• **PROBLEM**
Restate the whole listing exactly.

• **SOURCE DATA**

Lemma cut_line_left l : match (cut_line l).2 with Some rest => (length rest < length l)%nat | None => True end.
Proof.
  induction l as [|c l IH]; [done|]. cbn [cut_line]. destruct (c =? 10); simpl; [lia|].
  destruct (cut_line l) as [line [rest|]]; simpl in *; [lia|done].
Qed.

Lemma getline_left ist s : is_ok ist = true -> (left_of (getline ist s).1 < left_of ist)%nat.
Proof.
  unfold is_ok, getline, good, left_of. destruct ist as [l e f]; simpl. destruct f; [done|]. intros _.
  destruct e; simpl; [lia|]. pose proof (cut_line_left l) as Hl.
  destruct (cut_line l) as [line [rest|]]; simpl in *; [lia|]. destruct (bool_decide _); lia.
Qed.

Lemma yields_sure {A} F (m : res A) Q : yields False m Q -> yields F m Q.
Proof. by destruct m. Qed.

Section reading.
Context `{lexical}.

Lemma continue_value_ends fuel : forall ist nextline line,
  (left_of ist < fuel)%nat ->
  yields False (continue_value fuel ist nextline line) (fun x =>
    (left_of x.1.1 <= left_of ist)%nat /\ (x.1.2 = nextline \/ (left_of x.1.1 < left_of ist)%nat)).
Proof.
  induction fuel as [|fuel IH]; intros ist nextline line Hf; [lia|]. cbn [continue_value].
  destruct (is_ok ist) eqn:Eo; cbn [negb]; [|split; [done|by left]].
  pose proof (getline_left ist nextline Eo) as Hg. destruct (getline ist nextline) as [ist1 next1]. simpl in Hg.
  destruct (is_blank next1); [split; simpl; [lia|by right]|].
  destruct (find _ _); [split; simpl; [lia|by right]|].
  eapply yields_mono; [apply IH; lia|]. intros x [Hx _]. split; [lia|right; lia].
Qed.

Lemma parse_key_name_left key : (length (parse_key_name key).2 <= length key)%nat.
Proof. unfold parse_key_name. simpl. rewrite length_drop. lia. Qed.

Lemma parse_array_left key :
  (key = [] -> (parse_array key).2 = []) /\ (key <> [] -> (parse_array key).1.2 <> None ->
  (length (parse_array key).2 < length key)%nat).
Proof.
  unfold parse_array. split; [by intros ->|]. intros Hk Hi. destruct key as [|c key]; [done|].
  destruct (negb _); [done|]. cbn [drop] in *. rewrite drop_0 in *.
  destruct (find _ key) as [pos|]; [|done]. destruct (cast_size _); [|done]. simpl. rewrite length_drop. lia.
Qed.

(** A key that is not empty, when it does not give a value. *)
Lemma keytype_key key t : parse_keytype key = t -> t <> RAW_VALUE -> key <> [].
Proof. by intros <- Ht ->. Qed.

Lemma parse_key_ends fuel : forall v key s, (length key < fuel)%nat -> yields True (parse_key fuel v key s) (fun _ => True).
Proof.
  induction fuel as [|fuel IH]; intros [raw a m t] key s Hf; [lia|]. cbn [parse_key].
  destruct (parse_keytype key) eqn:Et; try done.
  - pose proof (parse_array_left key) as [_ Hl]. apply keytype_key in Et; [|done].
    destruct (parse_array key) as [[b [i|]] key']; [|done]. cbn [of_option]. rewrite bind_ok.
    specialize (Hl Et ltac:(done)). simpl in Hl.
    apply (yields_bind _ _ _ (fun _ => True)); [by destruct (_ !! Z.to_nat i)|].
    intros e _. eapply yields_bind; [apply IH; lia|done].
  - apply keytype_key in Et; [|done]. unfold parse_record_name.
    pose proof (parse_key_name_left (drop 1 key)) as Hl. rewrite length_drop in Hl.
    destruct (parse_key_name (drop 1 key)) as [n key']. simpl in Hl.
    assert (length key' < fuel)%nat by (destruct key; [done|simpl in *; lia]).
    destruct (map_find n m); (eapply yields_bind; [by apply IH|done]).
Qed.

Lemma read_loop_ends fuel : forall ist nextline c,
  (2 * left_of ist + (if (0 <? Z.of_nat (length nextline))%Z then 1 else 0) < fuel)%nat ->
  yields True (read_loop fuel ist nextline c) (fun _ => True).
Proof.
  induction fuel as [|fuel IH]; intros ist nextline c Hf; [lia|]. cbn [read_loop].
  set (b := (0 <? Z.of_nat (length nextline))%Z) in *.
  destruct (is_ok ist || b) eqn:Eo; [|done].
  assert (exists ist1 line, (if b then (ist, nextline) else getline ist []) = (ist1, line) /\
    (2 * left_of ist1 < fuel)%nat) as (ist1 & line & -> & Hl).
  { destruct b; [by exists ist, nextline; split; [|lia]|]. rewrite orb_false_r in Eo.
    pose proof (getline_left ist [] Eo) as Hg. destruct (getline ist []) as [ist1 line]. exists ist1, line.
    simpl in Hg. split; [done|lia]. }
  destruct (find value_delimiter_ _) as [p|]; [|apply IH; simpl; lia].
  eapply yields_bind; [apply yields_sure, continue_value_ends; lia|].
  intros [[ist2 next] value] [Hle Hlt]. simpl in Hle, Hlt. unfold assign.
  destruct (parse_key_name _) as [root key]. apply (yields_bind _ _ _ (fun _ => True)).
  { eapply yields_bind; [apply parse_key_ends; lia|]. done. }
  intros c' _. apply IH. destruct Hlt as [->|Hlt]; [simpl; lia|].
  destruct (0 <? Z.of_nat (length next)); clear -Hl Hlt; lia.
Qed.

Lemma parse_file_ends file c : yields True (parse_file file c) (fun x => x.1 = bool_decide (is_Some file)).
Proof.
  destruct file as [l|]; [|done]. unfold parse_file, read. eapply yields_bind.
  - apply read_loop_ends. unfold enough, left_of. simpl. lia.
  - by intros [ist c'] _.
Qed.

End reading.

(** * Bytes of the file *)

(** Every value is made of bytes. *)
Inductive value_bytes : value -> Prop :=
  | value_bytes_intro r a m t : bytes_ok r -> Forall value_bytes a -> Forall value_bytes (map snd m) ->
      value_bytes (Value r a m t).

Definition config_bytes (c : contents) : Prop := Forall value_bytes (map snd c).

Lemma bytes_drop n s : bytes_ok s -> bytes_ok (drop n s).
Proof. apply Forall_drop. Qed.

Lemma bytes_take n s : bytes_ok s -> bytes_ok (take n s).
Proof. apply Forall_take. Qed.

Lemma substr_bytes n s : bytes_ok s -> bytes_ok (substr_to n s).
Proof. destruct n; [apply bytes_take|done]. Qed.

• **TASK RESPONSE**
Lemma cut_line_left l : match (cut_line l).2 with Some rest => (length rest < length l)%nat | None => True end.
Proof.
  induction l as [|c l IH]; [done|]. cbn [cut_line]. destruct (c =? 10); simpl; [lia|].
  destruct (cut_line l) as [line [rest|]]; simpl in *; [lia|done].
Qed.

Lemma getline_left ist s : is_ok ist = true -> (left_of (getline ist s).1 < left_of ist)%nat.
Proof.
  unfold is_ok, getline, good, left_of. destruct ist as [l e f]; simpl. destruct f; [done|]. intros _.
  destruct e; simpl; [lia|]. pose proof (cut_line_left l) as Hl.
  destruct (cut_line l) as [line [rest|]]; simpl in *; [lia|]. destruct (bool_decide _); lia.
Qed.

Lemma yields_sure {A} F (m : res A) Q : yields False m Q -> yields F m Q.
Proof. by destruct m. Qed.

Section reading.
Context `{lexical}.

Lemma continue_value_ends fuel : forall ist nextline line,
  (left_of ist < fuel)%nat ->
  yields False (continue_value fuel ist nextline line) (fun x =>
    (left_of x.1.1 <= left_of ist)%nat /\ (x.1.2 = nextline \/ (left_of x.1.1 < left_of ist)%nat)).
Proof.
  induction fuel as [|fuel IH]; intros ist nextline line Hf; [lia|]. cbn [continue_value].
  destruct (is_ok ist) eqn:Eo; cbn [negb]; [|split; [done|by left]].
  pose proof (getline_left ist nextline Eo) as Hg. destruct (getline ist nextline) as [ist1 next1]. simpl in Hg.
  destruct (is_blank next1); [split; simpl; [lia|by right]|].
  destruct (find _ _); [split; simpl; [lia|by right]|].
  eapply yields_mono; [apply IH; lia|]. intros x [Hx _]. split; [lia|right; lia].
Qed.

Lemma parse_key_name_left key : (length (parse_key_name key).2 <= length key)%nat.
Proof. unfold parse_key_name. simpl. rewrite length_drop. lia. Qed.

Lemma parse_array_left key :
  (key = [] -> (parse_array key).2 = []) /\ (key <> [] -> (parse_array key).1.2 <> None ->
  (length (parse_array key).2 < length key)%nat).
Proof.
  unfold parse_array. split; [by intros ->|]. intros Hk Hi. destruct key as [|c key]; [done|].
  destruct (negb _); [done|]. cbn [drop] in *. rewrite drop_0 in *.
  destruct (find _ key) as [pos|]; [|done]. destruct (cast_size _); [|done]. simpl. rewrite length_drop. lia.
Qed.

(** A key that is not empty, when it does not give a value. *)
Lemma keytype_key key t : parse_keytype key = t -> t <> RAW_VALUE -> key <> [].
Proof. by intros <- Ht ->. Qed.

Lemma parse_key_ends fuel : forall v key s, (length key < fuel)%nat -> yields True (parse_key fuel v key s) (fun _ => True).
Proof.
  induction fuel as [|fuel IH]; intros [raw a m t] key s Hf; [lia|]. cbn [parse_key].
  destruct (parse_keytype key) eqn:Et; try done.
  - pose proof (parse_array_left key) as [_ Hl]. apply keytype_key in Et; [|done].
    destruct (parse_array key) as [[b [i|]] key']; [|done]. cbn [of_option]. rewrite bind_ok.
    specialize (Hl Et ltac:(done)). simpl in Hl.
    apply (yields_bind _ _ _ (fun _ => True)); [by destruct (_ !! Z.to_nat i)|].
    intros e _. eapply yields_bind; [apply IH; lia|done].
  - apply keytype_key in Et; [|done]. unfold parse_record_name.
    pose proof (parse_key_name_left (drop 1 key)) as Hl. rewrite length_drop in Hl.
    destruct (parse_key_name (drop 1 key)) as [n key']. simpl in Hl.
    assert (length key' < fuel)%nat by (destruct key; [done|simpl in *; lia]).
    destruct (map_find n m); (eapply yields_bind; [by apply IH|done]).
Qed.

Lemma read_loop_ends fuel : forall ist nextline c,
  (2 * left_of ist + (if (0 <? Z.of_nat (length nextline))%Z then 1 else 0) < fuel)%nat ->
  yields True (read_loop fuel ist nextline c) (fun _ => True).
Proof.
  induction fuel as [|fuel IH]; intros ist nextline c Hf; [lia|]. cbn [read_loop].
  set (b := (0 <? Z.of_nat (length nextline))%Z) in *.
  destruct (is_ok ist || b) eqn:Eo; [|done].
  assert (exists ist1 line, (if b then (ist, nextline) else getline ist []) = (ist1, line) /\
    (2 * left_of ist1 < fuel)%nat) as (ist1 & line & -> & Hl).
  { destruct b; [by exists ist, nextline; split; [|lia]|]. rewrite orb_false_r in Eo.
    pose proof (getline_left ist [] Eo) as Hg. destruct (getline ist []) as [ist1 line]. exists ist1, line.
    simpl in Hg. split; [done|lia]. }
  destruct (find value_delimiter_ _) as [p|]; [|apply IH; simpl; lia].
  eapply yields_bind; [apply yields_sure, continue_value_ends; lia|].
  intros [[ist2 next] value] [Hle Hlt]. simpl in Hle, Hlt. unfold assign.
  destruct (parse_key_name _) as [root key]. apply (yields_bind _ _ _ (fun _ => True)).
  { eapply yields_bind; [apply parse_key_ends; lia|]. done. }
  intros c' _. apply IH. destruct Hlt as [->|Hlt]; [simpl; lia|].
  destruct (0 <? Z.of_nat (length next)); clear -Hl Hlt; lia.
Qed.

Lemma parse_file_ends file c : yields True (parse_file file c) (fun x => x.1 = bool_decide (is_Some file)).
Proof.
  destruct file as [l|]; [|done]. unfold parse_file, read. eapply yields_bind.
  - apply read_loop_ends. unfold enough, left_of. simpl. lia.
  - by intros [ist c'] _.
Qed.

End reading.

(** * Bytes of the file *)

(** Every value is made of bytes. *)
Inductive value_bytes : value -> Prop :=
  | value_bytes_intro r a m t : bytes_ok r -> Forall value_bytes a -> Forall value_bytes (map snd m) ->
      value_bytes (Value r a m t).

Definition config_bytes (c : contents) : Prop := Forall value_bytes (map snd c).

Lemma bytes_drop n s : bytes_ok s -> bytes_ok (drop n s).
Proof. apply Forall_drop. Qed.

Lemma bytes_take n s : bytes_ok s -> bytes_ok (take n s).
Proof. apply Forall_take. Qed.

Lemma substr_bytes n s : bytes_ok s -> bytes_ok (substr_to n s).
Proof. destruct n; [apply bytes_take|done]. Qed.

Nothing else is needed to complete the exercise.